## Activity
One part of the entries below is wanted: the lines from the one containing "<$> chunks_exact 32 q))." through the one containing "foldl (fun o '(wi, v) =>". Write those out exactly and nothing else.

## Given data
(* ===== verification/Attn.v ===== *)
(** * One attention head ([verifiable-inference/src/attn.rs])

    The recomputation of one attention head against the committed key and value cache:
    rotary embeddings, the per-head transforms from the projections, the softmax partial
    of a query over a run of positions under the roundings of the kernels, and the shape
    rules that select them.  Vectors updated in place are lists threaded through the
    loop; an index out of range panics. *)
From S2P Require Import Prelude Float Quant VerifyPoint Links Chain.
#[local] Open Scope Z_scope.

Definition ROPE_NORM : Z := 0.
Definition ROPE_NEOX : Z := 1.

(** The functions of the [libm] crate that only the attention and recurrent points call. *)
Class LibmMore := {
  libm_pow : f64 -> f64 -> f64;
  libm_sin : f64 -> f64;
  libm_cos : f64 -> f64;
  libm_log : f64 -> f64;
  libm_log1p : f64 -> f64;
}.

Definition neg_infinity : f64 := S754_infinity true.

(** A loop over [l] that updates [s]. *)
Fixpoint fold_res {A S} (f : S -> A -> res S) (s : S) (l : list A) : res S :=
  match l with
  | [] => Ret s
  | a :: l => s ← f s a; fold_res f s l
  end.

(** Kernel roundings. *)
Inductive Arith := Exact | Q8Query | F16.
Definition ARITHS : list Arith := [Exact; Q8Query; F16].

(** Softmax partial of one query over a run of positions. *)
Record Partial := { pa_o : list f64; pa_m : f64; pa_l : f64 }.

(** Shape of the attention of a layer. *)
Record AttnShape := {
  as_n_head : Z; as_n_head_kv : Z; as_head_dim : Z; as_rope_kind : Z; as_n_rot : Z; as_rope_base : f64; as_kq_scale : f64;
}.

(** Per-head transforms from the projections to the attended query, key and value. *)
Record Prep := {
  pr_q_norm : option (list f32); pr_k_norm : option (list f32); pr_v_norm : bool; pr_freqs : option (list f32); pr_eps : f64;
}.

(** [x.round()], ties away from zero. *)
Definition f32_round (x : f32) : f32 :=
  match x with
  | S754_finite s m e =>
    if 0 <=? e then x else
    let k := - e in
    let q := Zpos m / 2 ^ k + (if 2 ^ k <=? 2 * (Zpos m mod 2 ^ k) then 1 else 0) in
    match q with Zpos q => binary_round 24 128 s q 0 | _ => S754_zero s end
  | _ => x
  end.

Definition f32_div : f32 -> f32 -> f32 := SFdiv 24 128.

(** [f16_round] of an [f64]: through [f32]. *)
Definition f16_round_f64 (x : f64) : f64 := f64_of_f32 (f16_round (f32_of_f64 x)).

Section Head.
Context `{L : Libm, LM : LibmMore}.

(** ** Rotary embeddings *)

Definition theta (pos i n_rot : Z) (base : f64) (ff : option (list f32)) : res f64 :=
  let a := (f64_of_Z pos * libm_pow base (f64_of_Z (-2) * f64_of_Z i / f64_of_Z n_rot))%F in
  f ← match ff with None => Ret one | Some f => f64_of_f32 <$> index f i end;
  Ret (a / f)%F.

(** Turns the pair of [x] at [ia] and [ib] by the angle of pair [i]. *)
Definition turn_pair (pos n_rot : Z) (base : f64) (ff : option (list f32)) (x : list f64) (i ia ib : Z) : res (list f64) :=
  t ← theta pos i n_rot base ff;
  let s := libm_sin t in let c := libm_cos t in
  a ← index x ia; b ← index x ib;
  Ret (<[Z.to_nat ib := (a * s + b * c)%F]> (<[Z.to_nat ia := (a * c - b * s)%F]> x)).

Definition rope_norm (x : list f64) (pos n_rot : Z) (base : f64) (ff : option (list f32)) : res (list f64) :=
  fold_res (fun x i => turn_pair pos n_rot base ff x i (2 * i) (2 * i + 1)) x (seqZ 0 (n_rot / 2)).

Definition rope_neox (x : list f64) (pos n_rot : Z) (base : f64) (ff : option (list f32)) : res (list f64) :=
  let half := n_rot / 2 in
  fold_res (fun x i => turn_pair pos n_rot base ff x i i (i + half)) x (seqZ 0 half).

(** RMS normalization of [x], scaled by [w] when given. *)
Definition attn_rms_norm (x : list f64) (w : option (list f32)) (eps : f64) : res (list f64) :=
  let ms := (f64_sum ((fun a => a * a)%F <$> x) / f64_of_Z (zlen x))%F in
  let r := (one / libm_sqrt (ms + eps))%F in
  mapM (M:=res) (fun '(i, a) => f ← match w with None => Ret one | Some w => f64_of_f32 <$> index w i end; Ret (a * (r * f))%F)
    (zip (seqZ 0 (zlen x)) x).

(** ** Softmax partials *)

(** [q] after [q * scale] is rounded through Q8_1, divided back by [scale]. *)
Definition q8_1_query (q : list f64) (scale : f64) : option (list f64) :=
  if negb (zlen q mod 32 =? 0) || negb (is_finite scale) || SFeqb scale zero then None else
  Some (concat ((fun b =>
    let xs := (fun x => f32_of_f64 (x * scale)%F) <$> b in
    let d := f32_div (foldl f64_max zero (SFabs <$> xs)) (f32_of_Z 127) in
    (fun x => if SFeqb d zero then zero else (f64_of_f32 (f32_round (f32_div x d)) * f64_of_f32 d / scale)%F) <$> xs)
    <$> chunks_exact 32 q)).

(** A key or value read by the kernel. *)
Definition kernel_value (arith : Arith) (x : f32) : f64 := match arith with F16 => f64_of_f32 (f16_round x) | _ => f64_of_f32 x end.

(** The query and score scale the kernel uses. *)
Definition kernel_query (arith : Arith) (q : list f64) (scale : f64) : option (list f64 * f64) :=
  match arith with
  | Exact => Some (q, scale)
  | Q8Query => qv ← q8_1_query q scale; Some (qv, scale)
  | F16 => let sh := f16_round_f64 scale in Some ((fun x => f16_round_f64 (f16_round_f64 x * sh)%F) <$> q, one)
  end.

(** The weighted sum of the values. *)
Definition weigh (arith : Arith) (d : nat) (w : list f64) (values : list (list f32)) : list f64 :=
  foldl (fun o '(wi, v) =>
    let wi := match arith with F16 => f16_round_f64 wi | _ => wi end in
    zip_with (fun a x => a + wi * kernel_value arith x)%F o v) (replicate d zero) (zip w values).

(** Partial of the query [q] over [keys] and [values]; [None] on a shape mismatch, an empty run or a non-finite value. *)
Definition partial (arith : Arith) (q : list f64) (scale : f64) (keys values : list (list f32)) : option Partial :=
  if (zlen keys =? 0) || negb (zlen keys =? zlen values) || existsb (fun k => negb (zlen k =? zlen q)) keys then None else
  v0 ← head values;
  if existsb (fun v => negb (zlen v =? zlen v0)) values then None else
  '(qv, sc) ← kernel_query arith q scale;
  let scores := (fun k => f64_sum (zip_with (fun a b => a * kernel_value arith b)%F qv k) * sc)%F <$> keys in
  let m := foldl f64_max neg_infinity scores in
  if negb (is_finite m) then None else
  let w := (fun x => libm_exp (x - m)%F) <$> scores in
  let l := f64_sum w in
  let o := (fun a => a / l)%F <$> weigh arith (length v0) w values in
  if forallb is_finite o then Some {| pa_o := o; pa_m := m; pa_l := l |} else None.

Definition head_output (q : list f64) (keys values : list (list f32)) (scale : f64) : option (list f64) :=
  pa_o <$> partial Exact q scale keys values.

(** ** Shapes and transforms *)

(** Query heads per key/value head. *)
Definition group (s : AttnShape) : option Z :=
  if (0 <? as_n_head_kv s) && (as_n_head s mod as_n_head_kv s =? 0) && (as_n_rot s <=? as_head_dim s) && (as_n_rot s mod 2 =? 0)
     && ((as_rope_kind s =? ROPE_NORM) || (as_rope_kind s =? ROPE_NEOX))
  then Some (as_n_head s / as_n_head_kv s) else None.

Definition rope (s : AttnShape) (x : list f64) (pos : Z) (ff : option (list f32)) : res (list f64) :=
  if as_rope_kind s =? ROPE_NORM then rope_norm x pos (as_n_rot s) (as_rope_base s) ff
  else rope_neox x pos (as_n_rot s) (as_rope_base s) ff.

(** Whether the weights fit [s]. *)
Definition prep_fits (p : Prep) (s : AttnShape) : bool :=
  match pr_q_norm p with None => true | Some w => zlen w =? as_head_dim s end
  && match pr_k_norm p with None => true | Some w => zlen w =? as_head_dim s end
  && match pr_freqs p with None => true | Some f => (zlen f =? as_n_rot s / 2) && forallb (fun x => is_finite x && SFltb zero x) f end.

Definition rotated (p : Prep) (s : AttnShape) (raw : list f32) (norm : option (list f32)) (pos : Z) : res (list f64) :=
  let x := f64_of_f32 <$> raw in
  x ← match norm with None => Ret x | Some _ => attn_rms_norm x norm (pr_eps p) end;
  rope s x pos (pr_freqs p).

(** Attended query, cached key and cached value of one head at position [pos]. *)
Definition prep_query (p : Prep) (s : AttnShape) (raw : list f32) (pos : Z) : res (list f64) := rotated p s raw (pr_q_norm p) pos.
Definition prep_key (p : Prep) (s : AttnShape) (raw : list f32) (pos : Z) : res (list f64) := rotated p s raw (pr_k_norm p) pos.
Definition prep_value (p : Prep) (raw : list f32) : res (list f64) :=
  let x := f64_of_f32 <$> raw in if pr_v_norm p then attn_rms_norm x None (pr_eps p) else Ret x.

(** Outputs, end to end, of the query heads sharing key/value head [kv] at position [t]. *)
Definition group_output_in (arith : Arith) (s : AttnShape) (p : Prep) (q_proj : list f32) (kv t : Z) (keys values : list (list f32))
  : res (option (list f64)) :=
  match group s with
  | None => Ret None
  | Some g =>
    let hd := as_head_dim s in
    if (as_n_head_kv s <=? kv) || negb (zlen q_proj =? wrap 64 (as_n_head s * hd)) || negb (prep_fits p s) then Ret None else
    fold_res (fun out qi =>
      match out with
      | None => Ret None
      | Some out =>
        raw ← index_range q_proj (wrap 64 (qi * hd)) (wrap 64 ((qi + 1) * hd));
        q ← prep_query p s raw t;
        Ret (pt ← partial arith q (as_kq_scale s) keys values; Some (out ++ pa_o pt))
      end) (Some []) (seqZ (wrap 64 (kv * g)) (wrap 64 ((kv + 1) * g) - wrap 64 (kv * g)))
  end.

Definition group_output (s : AttnShape) (p : Prep) (q_proj : list f32) (kv t : Z) (keys values : list (list f32)) : res (option (list f64)) :=
  group_output_in Exact s p q_proj kv t keys values.

(** Scales each value of [out] by the sigmoid of its gate. *)
Definition apply_gate (out : list f64) (gate : list f32) : option (list f64) :=
  if negb (zlen out =? zlen gate) then None else
  let o := zip_with (fun o g => o / (one + libm_exp (SFopp (f64_of_f32 g))))%F out gate in
  if forallb is_finite o then Some o else None.

(** Largest deviation, in Q8_1 steps, of a recomputed attention output. *)
Definition ATTN_THRESHOLD : f64 := f64_of_Z 2.

(** Whether the committed attention-output input [x] carries the recomputed outputs [group_out]. *)
Definition check_group (s : AttnShape) (x : list byte) (layout kv : Z) (group_out : list f64) : res bool :=
  match group s with
  | None => Ret false
  | Some g =>
    let hd := as_head_dim s in
    if negb (zlen group_out =? wrap 64 (g * hd)) || negb (hd mod 32 =? 0) then Ret false else
    dev ← block_deviation x layout (wrap 64 (as_n_head s * hd)) (wrap 64 (wrap 64 (kv * g) * hd) / 32) group_out;
    Ret (match dev with Some d => SFleb d ATTN_THRESHOLD | None => false end)
  end.
End Head.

## Task response
    <$> chunks_exact 32 q)).

(** A key or value read by the kernel. *)
Definition kernel_value (arith : Arith) (x : f32) : f64 := match arith with F16 => f64_of_f32 (f16_round x) | _ => f64_of_f32 x end.

(** The query and score scale the kernel uses. *)
Definition kernel_query (arith : Arith) (q : list f64) (scale : f64) : option (list f64 * f64) :=
  match arith with
  | Exact => Some (q, scale)
  | Q8Query => qv ← q8_1_query q scale; Some (qv, scale)
  | F16 => let sh := f16_round_f64 scale in Some ((fun x => f16_round_f64 (f16_round_f64 x * sh)%F) <$> q, one)
  end.

(** The weighted sum of the values. *)
Definition weigh (arith : Arith) (d : nat) (w : list f64) (values : list (list f32)) : list f64 :=
  foldl (fun o '(wi, v) =>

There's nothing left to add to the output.